A Comparative Study of Custom CNNs, Pre-trained Models, and Transfer Learning Across Multiple Visual Datasets

Published: January 5, 2026 | arXiv ID: 2601.02246v1

By: Annoor Sharara Akhand

Potential Business Impact:

Transfer learning finds best image matches.

Business Areas:

Image Recognition Data and Analytics, Software

Convolutional Neural Networks (CNNs) are a standard approach for visual recognition due to their capacity to learn hierarchical representations from raw pixels.
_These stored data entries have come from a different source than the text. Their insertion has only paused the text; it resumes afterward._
(** ** Properties *)

(** C40: the table-driven [usMBCRC16] computes, for every array of bytes and every
    length within it, the bit-serial CRC-16 of the Modbus specification (initial
    value 0xFFFF, polynomial 0xA001) over that many bytes; it never reads outside the
    array or the tables and its result fits 16 bits. *)
Theorem crc_table_equals_bit_serial frame len :
  is_bytes frame -> 0 <= len <= Z.of_nat (length frame) ->
  usMBCRC16 frame len = Ok (crc16 0xffff (take (Z.to_nat len) frame)) /\
  0 <= crc16 0xffff (take (Z.to_nat len) frame) < 65536.
Proof.
  intros Hb Hl. split; [by apply usMBCRC16_ref|]. by apply crc16_range; [|apply Forall_take].
Qed.

Example crc_table_equals_bit_serial_witness :
  usMBCRC16 [0x01; 0x03; 0x00; 0x00; 0x00; 0x0a] 6 = Ok 0xcdc5 /\
  usMBCRC16 [0x01; 0x03; 0x00; 0x00; 0x00; 0x0a] 6
    = Ok (crc16 0xffff (take 6 [0x01; 0x03; 0x00; 0x00; 0x00; 0x0a])).
Proof.
  split; [reflexivity|].
  apply (crc_table_equals_bit_serial [0x01; 0x03; 0x00; 0x00; 0x00; 0x0a] 6);
    [bytes_ok | cbn; lia].
Defined.

(** a frame followed by its checksum, low byte first, has checksum zero: the
    receiver's test accepts every frame a sender completes. *)
Theorem crc_of_completed_frame_is_zero frame c :
  is_bytes frame -> usMBCRC16 frame (Z.of_nat (length frame)) = Ok c ->
  usMBCRC16 (frame ++ [crc_lo c; crc_hi c]) (Z.of_nat (length frame + 2)) = Ok 0.
Proof.
  intros Hb Hc. rewrite usMBCRC16_ref, Nat2Z.id, firstn_all in Hc by (done || lia).
  injection Hc as <-. rewrite usMBCRC16_ref.
  - rewrite Nat2Z.id, take_ge by (rewrite length_app; cbn; lia).
    rewrite crc16_app, crc16_own; [done|]. by apply crc16_range.
  - apply Forall_app. split; [done|]. by repeat constructor; try apply u8_byte.
  - rewrite length_app. cbn. lia.
Qed.

Example crc_of_completed_frame_is_zero_witness :
  usMBCRC16 ([0x01; 0x03; 0x00; 0x00; 0x00; 0x0a] ++ [crc_lo 0xcdc5; crc_hi 0xcdc5]) 8 = Ok 0.
Proof.
  apply (crc_of_completed_frame_is_zero [0x01; 0x03; 0x00; 0x00; 0x00; 0x0a] 0xcdc5);
    [bytes_ok | reflexivity].
Defined.

(** error detection.  If a frame passes the receiver's CRC test, then no frame that
    differs from it within two adjacent bytes (every burst of up to 9 bits, and any
    corruption of one byte or of two neighbours) passes it. *)
Theorem crc_detects_adjacent_corruption pre a b a' b' post :
  is_bytes pre -> is_bytes post -> is_bytes [a; b] -> is_bytes [a'; b'] ->
  [a; b] <> [a'; b'] ->
  usMBCRC16 (pre ++ [a; b] ++ post) (Z.of_nat (length (pre ++ [a; b] ++ post))) = Ok 0 ->
  usMBCRC16 (pre ++ [a'; b'] ++ post) (Z.of_nat (length (pre ++ [a'; b'] ++ post))) <> Ok 0.
Proof.
  intros Hpre Hpost Hab Hab' Hne H1 H2.
  rewrite usMBCRC16_ref, Nat2Z.id, firstn_all in H1, H2
    by (rewrite ?Forall_app; auto || lia).
  injection H1 as H1. injection H2 as H2. rewrite <- H1 in H2.
  change (a :: b :: post) with ([a; b] ++ post) in H2.
  change (a' :: b' :: post) with ([a'; b'] ++ post) in H2. rewrite !crc16_app in H2.
  assert (0 <= crc16 0xffff pre < 65536) as Hc by by apply crc16_range.
  apply crc16_init_inj in H2; [|by apply crc16_range..|done].
  inversion_clear Hab as [|? ? ? Hb]. inversion_clear Hb.
  inversion_clear Hab' as [|? ? ? Hb']. inversion_clear Hb'.
  apply Hne. apply crc16_pair_inj in H2 as [-> ->]; done.
Qed.

Example crc_detects_adjacent_corruption_witness :
  usMBCRC16 ([0x01; 0x03] ++ [0x10; 0x20] ++ [0x00; 0x0a; 0xc5; 0xcd]) 8 <> Ok 0.
Proof.
  apply (crc_detects_adjacent_corruption [0x01; 0x03] 0x00 0x00 0x10 0x20
    [0x00; 0x0a; 0xc5; 0xcd]); [bytes_ok..|discriminate|reflexivity].
Defined.
(* ===== verification/IpcMutex.v ===== *)
(** * Kernel mutexes (src/Kernel/ipc.c)

    Recursive mutexes with ownership and priority inheritance.  The record holds
    the fields of [struct rt_mutex] and, as [priority_of], the current priority
    of every thread, which the code reads and changes through the thread
    pointers.  As in [Ipc], an operation stops where the code calls
    [rt_schedule], and [rt_mutex_take_resumed] is its continuation. *)
From Stdlib Require Import Sorting.Sorted.
From S2P Require Import Prelude Ipc.

(** ** The C definitions *)

Record rt_mutex := MkMutex {
  mx_value : Z;
  mx_owner : option Z;
  mx_original_priority : Z;
  mx_hold : Z;
  mx_suspend_thread : list rt_thread;
  mx_flag : ipc_flag;
  priority_of : Z -> Z
}.

#[export] Instance rt_mutex_eta : Eta rt_mutex := fun m =>
  MkMutex (mx_value m) (mx_owner m) (mx_original_priority m) (mx_hold m)
          (mx_suspend_thread m) (mx_flag m) (priority_of m).

Definition rt_mutex_init (flag : ipc_flag) (priority : Z -> Z) : rt_mutex :=
  MkMutex 1 None 0xff 0 [] flag priority.

Definition rt_mutex_detach (mutex : rt_mutex) : list rt_thread :=
  rt_ipc_list_resume_all (mx_suspend_thread mutex).

(** [rt_thread_control(t, RT_THREAD_CTRL_CHANGE_PRIORITY, &p)]. *)
Definition change_priority (t p : Z) (mutex : rt_mutex) : rt_mutex :=
  mutex <| priority_of := fun u => if decide (u = t) then p else priority_of mutex u |>.

(** The thread [t] with its error number reset. *)
Definition self (t : Z) (mutex : rt_mutex) : rt_thread :=
  MkThread t (priority_of mutex t) 0 0 RT_EOK.
Record rt_serial_device (H : Type) := MkSerial {
  s_parent : rt_device;
  uart : H;
  config : serial_configure;
  serial_rx : option serial_rx_data;
  serial_tx : option serial_tx_data;
  mallocs : list bool;
  indications : list Z;
  completions : list (list Z)
}.
Arguments MkSerial {H}.
Arguments s_parent {H}.
Arguments uart {H}.
Arguments config {H}.
Arguments serial_rx {H}.
Arguments serial_tx {H}.
Arguments mallocs {H}.
Arguments indications {H}.
Arguments completions {H}.
#[export] Instance rt_serial_device_eta H : Eta (rt_serial_device H) := fun s =>
  MkSerial (s_parent s) (uart s) (config s) (serial_rx s) (serial_tx s) (mallocs s) (indications s) (completions s).

Section Serial.
Context {H : Type} `{!Uart H}.
Abbreviation D := (M (rt_serial_device H)).

Definition rt_malloc : D bool :=
  l ← gets mallocs;
  match l with
  | [] => mret true
  | ok :: l => mallocs ::= l;; mret ok
  end.

(** An access to the FIFO behind [serial_rx]. *)
Definition with_fifo {A} (m : M rt_serial_rx_fifo A) : D A :=
  rx ← gets serial_rx;
  match rx with
  | Some (RxFifo f) =>
      '(a, f) ← lift (m f);
      serial_rx ::= Some (RxFifo f);;
      mret a
  | Some (RxDma _) => lift (Fault FOutOfBounds)
  | None => lift (Fault FNull)
  end.
(** A response that completes after the caller's timer has fired but before the caller runs leaves a notification behind: the caller still gets -2, and the next command returns 0 at once, without waiting and without a line of answer. *)
Theorem at_stale_notice self r x cmd out ls st kept a r2 y cmd2 out2 :
  at_idle 0 0 a -> r2 <> r ->
  responses a !! r = Some x -> fresh_resp x -> timeout x <> 0 -> responses a !! r2 = Some y ->
  format_output cmd = Ok out -> Z.of_nat (length out) < AT_CMD_MAX_LEN ->
  format_output cmd2 = Ok out2 -> Z.of_nat (length out2) < AT_CMD_MAX_LEN ->
  Forall (line_ok (recv_bufsz (client a))) ls ->
  response_run x 0 0 [] ls = Some (st, kept) ->
  exists a1 a2 a3 a4,
    at_obj_exec_cmd self (Some r) cmd a = Ok (ExecResponse, a1) /\
    client_parser (wire_lines ls) (response_timeout (tid self) a1) = Ok (tt, a2) /\
    at_obj_exec_cmd_resumed (timed_out_thread self) a2 = Ok (-2, a3) /\
    at_obj_exec_cmd self (Some r2) cmd2 a3 = Ok (ExecReturn 0, a4) /\
    responses a4 !! r2 = Some (y <| line_counts := 0 |>).
Proof.
  intros Hid Hne Hx Hfx Htx Hy Hf Hl Hf2 Hl2 Hls Hrun.
  destruct (exec_starts self r x cmd out 0 0 a) as
    (a1 & E1 & _ & Haw & [Hwd Hwl Hwn Hws Hwsb] & Hbz & _ & Ho1); try done; [by destruct Hfx|].
  destruct Hid as [Hd Hp Hb Hlk Hr Hn Hs Hlen Hk Hrd].
  destruct (await_lines r (x <| line_counts := 0 |>) 0 0 ls st kept) with (kept := ([] : list (list Z)))
    (a := response_timeout (tid self) a1)
    as (a2 & E2 & [Htx2 Hlk2 Hd2 Hb2 Hsb2 Ho2] & [Hap Har Hast Hax Hal Haln Hard (woken & s & Hrel & Hns & _)]);
    [lia| |cbn; lia|cbn; by rewrite Hbz|by rewrite <- Hrun; apply response_run_ext|].
  { destruct Haw as [? ? ? ? ? Hread%reading_iff]. split; try done. by apply reading_iff. }
  assert (sem_value s = 1) as Hs1.
  { refine (release_unheard _ _ _ _ _ Hrel); [apply Hwn|]. apply (timeout_waiter (waiting_thread self)), Hwn. }
  assert (lock (client a2) = lock (client a1)) as Hlk3 by exact Hlk2. rewrite <- Hlk3 in Hwl.
  destruct (exec_finishes (tid (timed_out_thread self)) (- RT_ETIMEOUT) a2 Hwl) as (m & st' & E3 & Hfree).
  match type of E3 with _ = Ok (_, ?s) => set (a3 := s) in E3 end.
  destruct (exec_sends self r2 y cmd2 out2 a3) as (m2 & b2 & E4 & Hheld2 & _); try done.
  { cbn. by rewrite Hd2. }
  { cbn. by rewrite Hsb2. }
  { cbn. by rewrite Ho2, Ho1. }
  destruct (exec_finishes (tid self) RT_EOK (sent r2 y out2 m2 b2 a3 <| client :=
    (client (sent r2 y out2 m2 b2 a3)) <| resp_notice := s <| sem_value := u16 (sem_value s - 1) |> |> |>) Hheld2)
    as (m3 & st3 & E5 & _).
  exists a1, a2, a3. eexists. split_and!; [done|done|exact E3| |].
  - rewrite E4. unfold wait_response. rewrite run_bind_gets.
    change (resp_notice (client (sent r2 y out2 m2 b2 a3))) with (resp_notice (client a2)). rewrite Hns.
    unfold rt_sem_take. rewrite Hs1. change (1 >? 0) with true. cbv iota. rewrite run_bind_modify.
    rewrite Hs1 in E5. erewrite run_bind_ok by exact E5. done.
  - cbn. apply lookup_insert_eq.
Qed.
In practice, practitioners often choose among (i) training a compact custom CNN from scratch, (ii) using a large pre-trained CNN as a fixed feature extractor, and (iii) performing transfer learning via partial or full fine-tuning of a pre-trained backbone. This report presents a controlled comparison of these three paradigms across five real-world image classification datasets spanning road-surface defect recognition, agricultural variety identification, fruit/leaf disease recognition, pedestrian walkway encroachment recognition, and unauthorized vehicle recognition. Models are evaluated using accuracy and macro F1-score, complemented by efficiency metrics including training time per epoch and parameter counts. The results show that transfer learning consistently yields the strongest predictive performance, while the custom CNN provides an attractive efficiency--accuracy trade-off, especially when compute and memory budgets are constrained.